* [Provided data]
Lemma read_property_text (p : property) :
  Marshal.read_property (Marshal.property_text p) = Some p.
Proof.
  destruct p as [t n a b o].
  unfold Marshal.read_property, Marshal.property_text.
  cbn [ObjectType Property_num Name Address Owner].
  rewrite JSONFacts.expect_char. cbn [mbind option_bind].
  repeat (rewrite JSONFacts.read_member_member; cbn [mbind option_bind];
          rewrite JSONFacts.expect_char; cbn [mbind option_bind]).
  reflexivity.
Qed.

(** ** A library for ASCII arguments *)

(** The library on which the chaincode is run on ASCII arguments: it
    lower-cases 'A'..'Z' and writes and reads JSON text as above. It keeps
    the laws, with every string taken as valid. *)
#[global] Instance ascii_library : GoLibrary := {|
  ToLower := ToLower_ascii;
  ValidString := λ _, True;
  json_Marshal_property := Marshal.property_text;
  json_Marshal_condition := Marshal.condition_text;
  json_Unmarshal_marble := Marshal.read_property;
  json_error := λ propertyAsBytes, "invalid character in " +:+ propertyAsBytes;
  ToLower_on_ascii := λ _ _, eq_refl;
  ValidString_ascii := λ _ _, I;
  ValidString_ToLower := λ _, I;
  json_Unmarshal_valid := λ _ p _, Forall_true _ _ (λ _, I);
  json_Unmarshal_Marshal := λ p _, read_property_text p
|}.

(** ** Valid strings *)

Lemma valid_lowered {go : GoLibrary} (a b c d : string) :
  Forall ValidString
    (property_strings
       (Property "property" (ToLower a) (ToLower b) (ToLower c) (ToLower d))).
Proof.
  repeat constructor; first [apply ValidString_ToLower | now apply ValidString_ascii].
Qed.

Lemma valid_new_owner {go : GoLibrary} (bytes : string) (p : property) (o : string) :
  json_Unmarshal_marble bytes = Some p → ValidString o →
  Forall ValidString
    (property_strings
       (Property (ObjectType p) (Property_num p) (Name p) (Address p) o)).
Proof.
  intros Hp Ho. apply json_Unmarshal_valid in Hp. unfold property_strings in *.
  cbn. repeat (apply Forall_cons in Hp as [? Hp]). repeat constructor; assumption.
Qed.

(** ** The operations, case by case *)

Ltac guard_false :=
  rewrite bool_decide_eq_false_2 by (rewrite ?len_le_0; simpl; first [done | lia]).

Ltac in_messages :=
  unfold validation_messages; repeat constructor.

Lemma Println_State (line : string) (w : world) : State (Println line w) = State w.
Proof. reflexivity. Qed.

Lemma initProperty_valid {go : GoLibrary} (a b c d : string) (w : world) :
  a ≠ "" → b ≠ "" → c ≠ "" → d ≠ "" →
  ∃ w', initProperty [a; b; c; d] w = (Success None, w') ∧
    State w' =
      <[ToLower a :=
          json_Marshal_property
            (Property "property" (ToLower a) (ToLower b) (ToLower c) (ToLower d))]>
        (State w).
Proof.
  intros Ha Hb Hc Hd. unfold initProperty, arg. simpl nth.
  do 5 guard_false. simpl. eauto.
Qed.

Lemma initProperty_invalid {go : GoLibrary} (args : list string) (w : world) :
  length args ≠ 4 ∨ some_empty 4 args →
  ∃ m w', initProperty args w = (Error m, w') ∧
    m ∈ validation_messages ∧ State w' = State w.
Proof.
  intros H. unfold initProperty.
  repeat case_bool_decide;
    try (eexists _, _; split; [reflexivity | split; [in_messages | reflexivity]]).
  exfalso. destruct H as [H | (i & Hi & E)]; [done |].
  apply len_le_0 in E.
  do 4 (destruct i as [|i]; [done |]). lia.
Qed.

Lemma initConditon_valid {go : GoLibrary} (a b c d e : string) (deposit : Z) (w : world) :
  a ≠ "" → b ≠ "" → c ≠ "" → d ≠ "" → Atoi e = Some deposit →
  ∃ w', initConditon [a; b; c; d; e] w = (Success None, w') ∧
    State w' =
      <[ToLower a :=
          json_Marshal_condition
            (ConditionOfContract "condition" (ToLower a) (ToLower b) (ToLower c)
               (ToLower d) deposit)]>
        (State w).
Proof.
  intros Ha Hb Hc Hd He.
  assert (e ≠ "") by (intros ->; discriminate).
  unfold initConditon, arg. simpl nth.
  do 6 guard_false. rewrite He. simpl. eauto.
Qed.

Lemma initConditon_invalid {go : GoLibrary} (args : list string) (w : world) :
  length args ≠ 5 ∨ some_empty 5 args ∨ Atoi (arg args 4) = None →
  ∃ m w', initConditon args w = (Error m, w') ∧
    m ∈ validation_messages ∧ State w' = State w.
Proof.
  intros H. unfold initConditon.
  repeat case_bool_decide;
    try (eexists _, _; split; [reflexivity | split; [in_messages | reflexivity]]).
  destruct (Atoi (arg args 4)) as [deposit|] eqn:E;
    try (eexists _, _; split; [reflexivity | split; [in_messages | reflexivity]]).
  exfalso. destruct H as [H | [(i & Hi & Ei) | H]]; [done | | done].
  apply len_le_0 in Ei.
  do 5 (destruct i as [|i]; [done |]). lia.
Qed.

Lemma CreateContract_valid {go : GoLibrary} (conditionNum seller buyer : string) (deposit : Z)
    (a b : string) (w : world) :
  a ≠ "" → b ≠ "" →
  ∃ w', CreateContract conditionNum seller buyer deposit [a; b] w = (Success None, w') ∧
    State w' =
      <[ToLower a :=
          json_Marshal_condition
            (ConditionOfContract "contract" conditionNum (ToLower b) seller buyer deposit)]>
        (State w).
Proof.
  intros Ha Hb. unfold CreateContract, arg. simpl nth.
  do 3 guard_false. simpl. eauto.
Qed.

Lemma CreateContract_invalid {go : GoLibrary} (conditionNum seller buyer : string) (deposit : Z)
    (args : list string) (w : world) :
  length args ≠ 2 ∨ some_empty 2 args →
  ∃ m w', CreateContract conditionNum seller buyer deposit args w = (Error m, w') ∧
    m ∈ validation_messages ∧ State w' = State w.
Proof.
  intros H. unfold CreateContract.
  repeat case_bool_decide;
    try (eexists _, _; split; [reflexivity | split; [in_messages | reflexivity]]).
  exfalso. destruct H as [H | (i & Hi & E)]; [done |].
  apply len_le_0 in E.
  do 2 (destruct i as [|i]; [done |]). lia.
Qed.

Lemma transferProperty_too_few {go : GoLibrary} (args : list string) (w : world) :
  length args < 2 →
  transferProperty args w = (Error "Incorrect number of arguments. Expecting 2", w).
Proof. intros H. unfold transferProperty. now rewrite bool_decide_eq_true_2. Qed.

(** With two arguments or more, and a property under the key: the owner is
    replaced and the document written back. The arguments after the second
    are not looked at. *)
Lemma transferProperty_found {go : GoLibrary} (k o : string) (more : list string) (w : world)
    (bytes : string) (p : property) :
  State w !! k = Some bytes →
  json_Unmarshal_marble bytes = Some p →
  ∃ w', transferProperty (k :: o :: more) w = (Success None, w') ∧
    State w' = <[k := json_Marshal_property (set_Owner p (ToLower o))]> (State w).
Proof.
  intros Hk Hp. unfold transferProperty, arg. simpl nth.
  rewrite bool_decide_eq_false_2 by (simpl; lia).
  unfold GetState, Println3. rewrite Println_State, Hk, Hp. simpl. eauto.
Qed.

Lemma transferProperty_absent {go : GoLibrary} (k o : string) (more : list string) (w : world) :
  State w !! k = None →
  ∃ w', transferProperty (k :: o :: more) w = (Error "Property does not exist", w') ∧
    State w' = State w.
Proof.
  intros Hk. unfold transferProperty, arg. simpl nth.
  rewrite bool_decide_eq_false_2 by (simpl; lia).
  unfold GetState, Println3. rewrite Println_State, Hk. eauto.
Qed.

Lemma readValue_found (name key valAsbytes : string) (w : world) :
  State w !! key = Some valAsbytes →
  readValue name [key] w = (Success (Some valAsbytes), w).
Proof.
  intros H. unfold readValue, arg, GetState. simpl nth.
  rewrite bool_decide_eq_false_2 by (simpl; lia). now rewrite H.
Qed.

Lemma readValue_absent (name key : string) (w : world) :
  State w !! key = None →
  readValue name [key] w = (Error (jsonResp name "Value does not exist: "), w).
Proof.
  intros H. unfold readValue, arg, GetState. simpl nth.
  rewrite bool_decide_eq_false_2 by (simpl; lia). now rewrite H.
Qed.

(** The four operations other than [transferProperty] compare the number
    of their arguments with the number they expect by [!=]. *)
Lemma exact_arity_elsewhere {go : GoLibrary} (name conditionNum seller buyer : string) (deposit : Z)
    (args : list string) (w : world) :
  (length args ≠ 4 →
   initProperty args w = (Error "Incorrect number of arguments. Expecting 4", w)) ∧
  (length args ≠ 5 →
   initConditon args w = (Error "Incorrect number of arguments. Expecting 5", w)) ∧
  (length args ≠ 2 →
   CreateContract conditionNum seller buyer deposit args w =
     (Error "Incorrect number of arguments. Expecting 2", w)) ∧
  (length args ≠ 1 →
   readValue name args w =
     (Error "Incorrect number of arguments. Expecting number of the value to query", w)).
Proof.
  repeat split; intros H;
    unfold initProperty, initConditon, CreateContract, readValue;
    now rewrite bool_decide_eq_true_2.
Qed.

* [Task item] Everything from the line containing "arguments. Expecting number" through the final line above must be copied exactly, with both ends kept.

* [Written response]
     (Error "Incorrect number of arguments. Expecting number of the value to query", w)).
Proof.
  repeat split; intros H;
    unfold initProperty, initConditon, CreateContract, readValue;
    now rewrite bool_decide_eq_true_2.
Qed.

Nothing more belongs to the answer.